Implementation:Huggingface Open r1 Get Dataset
Metadata
| Field | Value |
|---|---|
| Sources | Repo: huggingface/open-r1; Doc: HuggingFace Datasets Documentation |
| Domains | NLP, Data_Engineering |
| Last Updated | 2026-02-08 00:00 GMT |
Overview
Concrete tool for loading and blending HuggingFace datasets provided by Open-R1. The get_dataset function serves as the primary data ingestion entry point for all training pipelines in the Open-R1 project.
Description
The get_dataset function supports two modes of operation:
- Single dataset loading — When
dataset_nameis specified in the arguments, the function loads a single dataset directly from HuggingFace Hub by name, with an optional split specification. - Weighted mixture loading — When
dataset_mixtureis configured, the function iterates over multiple dataset configurations, loading each one with per-dataset column selection and fractional subsampling. The individual datasets are concatenated, shuffled with a deterministic seed, and optionally split into train and test partitions.

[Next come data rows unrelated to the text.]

(** * The relay server of [code/simluation/server.py]

    The server keeps one module-level set, [active_websockets], and runs one
    [websocket_handler] coroutine per WebSocket connection on a single
    asyncio event loop.  A coroutine runs without interruption between two
    [await]s, so the embedding is a transition system whose steps are the
    code blocks between suspension points; what the event loop and the
    transport library decide (which coroutine resumes, which message
    arrives, whether a write raises, in which order a set is traversed) is
    carried by the label of the step. *)

From stdpp Require Import gmap strings list sets.

(** * Part I: the program *)

Module Relay.

(** ** Data *)

(** A connection is the [web.WebSocketResponse] object of one handler call;
    [client is not ws] compares object identities, modelled by a number
    given to the object when it is created. *)
Abbreviation conn := nat.

(** [aiohttp.WSMsgType]. *)
Inductive WSMsgType :=
| CONTINUATION | TEXT | BINARY | PING | PONG | CLOSE | CLOSING | CLOSED | ERROR.

#[global] Instance WSMsgType_eq_dec : EqDecision WSMsgType.
Proof. solve_decision. Defined.

(** [aiohttp.WSMessage]: the handler reads [msg.type] and [msg.data]. *)
Record WSMessage := mkMsg { msg_type : WSMsgType; msg_data : string }.

#[global] Instance WSMessage_eq_dec : EqDecision WSMessage.
Proof. solve_decision. Defined.

(** Exceptions.  [RuntimeError] is raised by the interpreter itself (a set
    iterator that finds the size of its set changed); every other exception
    comes out of a library call and is named by its class. *)
Inductive exn :=
| RuntimeError (what : string)
| LibraryError (class : string).

#[global] Instance exn_eq_dec : EqDecision exn.
Proof. solve_decision. Defined.

Definition set_changed_size : exn :=
  RuntimeError "Set changed size during iteration".

(** The iterator of [for client in active_websockets] (line 22), as it is
    kept while the loop body is suspended in [send_str]: the members still
    to come, the size the set had when the iterator last looked at it, and
    the number of structural changes the set had seen by then. *)
Record set_iterator := mkIter {
  it_todo : list conn;
  it_used : nat;
  it_version : nat
}.

#[global] Instance set_iterator_eq_dec : EqDecision set_iterator.
Proof. solve_decision. Defined.

(** Where a handler coroutine stands. *)
Inductive pc :=
| Preparing                                   (* line 11, in [await ws.prepare(request)] *)
| Reading                                     (* line 19, waiting for the next message *)
| Sending (it : set_iterator) (data : string) (* line 24, in [await client.send_str(msg.data)] *)
| Returned                                    (* line 33, after the [finally] block *)
| Raised (e : exn)                            (* an exception left the [try], after the [finally] block *)
| Aborted (e : exn).                          (* [ws.prepare] raised, before the [try] *)

#[global] Instance pc_eq_dec : EqDecision pc.
Proof. solve_decision. Defined.

(** The three lines the handler prints. *)
Inductive line :=
| Device_connected          (* line 15 *)
| Closed_with_exception     (* line 26 *)
| Device_disconnected.      (* line 31 *)

#[global] Instance line_eq_dec : EqDecision line.
Proof. solve_decision. Defined.

(** What a handler does that can be seen from outside, in the order it
    happens: it takes a message from its connection, it calls [send_str] on
    a peer, it prints. *)
Inductive action :=
| Received (ws : conn) (msg : WSMessage)
| SendStr (ws client : conn) (data : string)
| Print (ws : conn) (l : line).

#[global] Instance action_eq_dec : EqDecision action.
Proof. solve_decision. Defined.

(** The state of the process. *)
Record Server := mkServer {
  active_websockets : gset conn;  (* line 7 *)
  mutations : nat;                (* structural changes of the set so far *)
  tasks : gmap conn pc;           (* the handler coroutines *)
  closed : gset conn;             (* the connections whose [.closed] is true *)
  next_ws : conn;                 (* identity of the next object created *)
  log : list action
}.

Definition init : Server :=
  {| active_websockets := ∅; mutations := 0; tasks := ∅; closed := ∅;
     next_ws := 0; log := [] |}.

(** ** Statements of the handler *)

Definition set_pc (ws : conn) (p : pc) (s : Server) : Server :=
  {| active_websockets := active_websockets s; mutations := mutations s;
     tasks := <[ws := p]> (tasks s); closed := closed s;
     next_ws := next_ws s; log := log s |}.

Definition emit (a : action) (s : Server) : Server :=
  {| active_websockets := active_websockets s; mutations := mutations s;
     tasks := tasks s; closed := closed s;
     next_ws := next_ws s; log := log s ++ [a] |}.

(** [active_websockets.add(ws)], line 14. *)
Definition set_add (ws : conn) (s : Server) : Server :=
  if decide (ws ∈ active_websockets s) then s
  else {| active_websockets := {[ws]} ∪ active_websockets s;
          mutations := S (mutations s);
          tasks := tasks s; closed := closed s;
          next_ws := next_ws s; log := log s |}.

(** [active_websockets.discard(ws)], line 30: unlike [remove], [discard]
    has no exceptional outcome. *)
Definition set_discard (ws : conn) (s : Server) : Server :=
  if decide (ws ∈ active_websockets s)
  then {| active_websockets := active_websockets s ∖ {[ws]};
          mutations := S (mutations s);
          tasks := tasks s; closed := closed s;
          next_ws := next_ws s; log := log s |}
  else s.

(** The [finally] block, lines 28-31. *)
Definition cleanup (ws : conn) (s : Server) : Server :=
  emit (Print ws Device_disconnected) (set_discard ws s).

(** Leaving the [try] block, by the end of the loop or by an exception:
    the [finally] block runs, then the coroutine ends as [outcome] says. *)
Definition exit_loop (ws : conn) (outcome : pc) (s : Server) : Server :=
  set_pc ws outcome (cleanup ws s).

(** Line 23, the guard of the inner loop. *)
Definition eligible (ws : conn) (cl : gset conn) (client : conn) : Prop :=
  client ≠ ws ∧ client ∉ cl.

#[global] Instance eligible_dec ws cl client : Decision (eligible ws cl client).
Proof. unfold eligible. apply _. Defined.

(** Lines 22-23 from the iterator's position on: the members are taken one
    by one until one passes the guard. *)
Fixpoint next_client (ws : conn) (cl : gset conn) (todo : list conn)
  : option (conn * list conn) :=
  match todo with
  | [] => None
  | client :: todo' =>
      if decide (eligible ws cl client) then Some (client, todo')
      else next_client ws cl todo'
  end.

(** Lines 22-24 up to the next suspension: either [send_str] is called on
    the next eligible member and the coroutine is suspended in it, or the
    iterator is exhausted and the coroutine is back at line 19. *)
Definition for_clients (ws : conn) (todo : list conn) (data : string)
    (s : Server) : Server :=
  match next_client ws (closed s) todo with
  | Some (client, rest) =>
      set_pc ws
        (Sending (mkIter rest (size (active_websockets s)) (mutations s)) data)
        (emit (SendStr ws client data) s)
  | None => set_pc ws Reading s
  end.

(** An order in which a set can be traversed: each member once. *)
Definition enumerates (order : list conn) (X : gset conn) : Prop :=
  NoDup order ∧ list_to_set order = X.

#[global] Instance enumerates_dec order X : Decision (enumerates order X).
Proof. unfold enumerates. apply _. Defined.

(** What an iterator can still yield once the table it walks was rebuilt
    under it while the size stayed the same: some members, each once. *)
Definition partial_enumeration (todo : list conn) (X : gset conn) : Prop :=
  NoDup todo ∧ Forall (λ c, c ∈ X) todo.

#[global] Instance partial_enumeration_dec todo X :
  Decision (partial_enumeration todo X).
Proof. unfold partial_enumeration. apply _. Defined.

(** ** Steps *)

(** The labels: what the event loop, the transport and the peers decide. *)
Inductive event :=
| Request                                   (* a GET /ws arrives: line 10 runs *)
| Prepared (ws : conn)                      (* [ws.prepare] returns *)
| PrepareRaise (ws : conn) (e : exn)        (* [ws.prepare] raises *)
| Recv (ws : conn) (msg : WSMessage) (order : list conn)
     (* [async for] yields [msg]; [order] is the order in which the set is
        traversed if the body iterates over it *)
| RecvEnd (ws : conn)                       (* [async for] ends *)
| RecvRaise (ws : conn) (e : exn)           (* waiting for a message raises *)
| Sent (ws : conn)                          (* the pending [send_str] returns *)
| SentRacy (ws : conn) (todo : list conn)
     (* the pending [send_str] returns after the set was changed and
        restored to its old size; [todo] is what the iterator yields from
        here on *)
| SendRaise (ws : conn) (e : exn)           (* the pending [send_str] raises *)
| Close (client : conn).                    (* [client.closed] becomes true *)

(** The coroutine a label resumes, if any. *)
Definition task_of (ev : event) : option conn :=
  match ev with
  | Request | Close _ => None
  | Prepared ws | PrepareRaise ws _ | Recv ws _ _ | RecvEnd ws
  | RecvRaise ws _ | Sent ws | SentRacy ws _ | SendRaise ws _ => Some ws
  end.

(** [websocket_handler] (lines 9-33), resumed where it stands ([here]) by
    what it was waiting for, and run to its next [await] or to its end.
    [ws] is the object line 10 made. *)
Definition websocket_handler (ws : conn) (here : pc) (ev : event)
    (s : Server) : option Server :=
  match here, ev with
  | Preparing, Prepared _ =>
      (* lines 14-15, then into the [try] and to line 19 *)
      Some (set_pc ws Reading (emit (Print ws Device_connected) (set_add ws s)))
  | Preparing, PrepareRaise _ e =>
      (* line 11 is outside the [try] *)
      Some (set_pc ws (Aborted e) s)
  | Reading, Recv _ msg order =>
      let s1 := emit (Received ws msg) s in
      match msg_type msg with
      | TEXT =>
          (* lines 20-24 *)
          if decide (enumerates order (active_websockets s))
          then Some (for_clients ws order (msg_data msg) s1)
          else None
      | ERROR =>
          (* lines 25-26, then back to line 19 *)
          Some (emit (Print ws Closed_with_exception) s1)
      | _ =>
          (* neither branch: back to line 19 *)
          Some s1
      end
  | Reading, RecvEnd _ =>
      (* the loop is over: lines 28-33 *)
      Some (exit_loop ws Returned s)
  | Reading, RecvRaise _ e =>
      (* lines 28-31, and the exception goes on *)
      Some (exit_loop ws (Raised e) s)
  | Sending it data, Sent _ =>
      (* line 22 asks the iterator for the next member *)
      if decide (size (active_websockets s) = it_used it) then
        if decide (mutations s = it_version it)
        then Some (for_clients ws (it_todo it) data s)
        else None
      else Some (exit_loop ws (Raised set_changed_size) s)
  | Sending it data, SentRacy _ todo =>
      if decide (size (active_websockets s) = it_used it
                 ∧ mutations s ≠ it_version it
                 ∧ partial_enumeration todo (active_websockets s))
      then Some (for_clients ws todo data s)
      else None
  | Sending _ _, SendRaise _ e =>
      (* line 24 raises: lines 28-31, and the exception goes on *)
      Some (exit_loop ws (Raised e) s)
  | _, _ => None
  end.

(** One step of the process: a request makes a new coroutine, a transport
    goes down, or a suspended coroutine is resumed. *)
Definition step (s : Server) (ev : event) : option Server :=
  match ev with
  | Request =>
      (* line 10: [ws = web.WebSocketResponse()], then line 11 *)
      Some {| active_websockets := active_websockets s;
              mutations := mutations s;
              tasks := <[next_ws s := Preparing]> (tasks s);
              closed := closed s;
              next_ws := S (next_ws s); log := log s |}
  | Close client =>
      match tasks s !! client with
      | Some _ =>
          Some {| active_websockets := active_websockets s;
                  mutations := mutations s; tasks := tasks s;
                  closed := {[client]} ∪ closed s;
                  next_ws := next_ws s; log := log s |}
      | None => None
      end
  | Prepared ws | PrepareRaise ws _ | Recv ws _ _ | RecvEnd ws
  | RecvRaise ws _ | Sent ws | SentRacy ws _ | SendRaise ws _ =>
      match tasks s !! ws with
      | Some here => websocket_handler ws here ev s
      | None => None
      end
  end.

This dual-mode design allows the same function interface to serve both simple single-source training runs and complex multi-source curriculum training setups without requiring different code paths in the training scripts.
Usage
Import get_dataset when you need to load training data for SFT or GRPO training, especially when combining multiple dataset sources. The function is designed to be called once at the start of a training pipeline, returning a DatasetDict ready for consumption by the training loop.
Code Reference
Source
| Field | Value |
|---|---|
| Repository | open-r1 |
| File | src/open_r1/utils/data.py |
| Lines | L12-65 |
Signature
def get_dataset(args: ScriptArguments) -> DatasetDict:
"""Load a dataset or a mixture of datasets based on the configuration.
Args:
args (ScriptArguments): Script arguments containing dataset configuration.
Returns:
DatasetDict: The loaded datasets.
"""
Import
from open_r1.utils import get_dataset
or
from open_r1.utils.data import get_dataset
I/O Contract
Inputs
| Parameter | Type | Required | Description |
|---|---|---|---|
| args | ScriptArguments |
Yes | Script arguments containing dataset configuration. Must have either dataset_name or dataset_mixture configured (mutually exclusive).
|
Key fields within ScriptArguments:
| Field | Type | Description |
|---|---|---|
dataset_name |
str |
HuggingFace dataset identifier for single-dataset mode (e.g., "openai/gsm8k").
|
dataset_mixture |
dict |
Dictionary defining multiple datasets with weights, columns, and split configurations. |
dataset_split |
str |
Which split to load (e.g., "train").
|
test_split_size |
float |
Fraction of the combined dataset to reserve as a test split (e.g., 0.1). If not set, no test split is created.
|
seed |
int |
Random seed for shuffling and splitting, ensuring reproducibility. |
Outputs
| Output | Type | Description |
|---|---|---|
| return value | DatasetDict |
A dictionary of datasets. Always contains a "train" split. Optionally contains a "test" split if test_split_size is configured in the arguments.
|
Usage Examples
Example 1: Single Dataset Load
from dataclasses import dataclass
from open_r1.utils import get_dataset
@dataclass
class ScriptArguments:
dataset_name: str = "openai/gsm8k"
dataset_split: str = "train"
dataset_mixture: dict = None
test_split_size: float = 0.0
seed: int = 42
args = ScriptArguments()
dataset_dict = get_dataset(args)
# Access the training split
train_data = dataset_dict["train"]
print(f"Loaded {len(train_data)} training examples")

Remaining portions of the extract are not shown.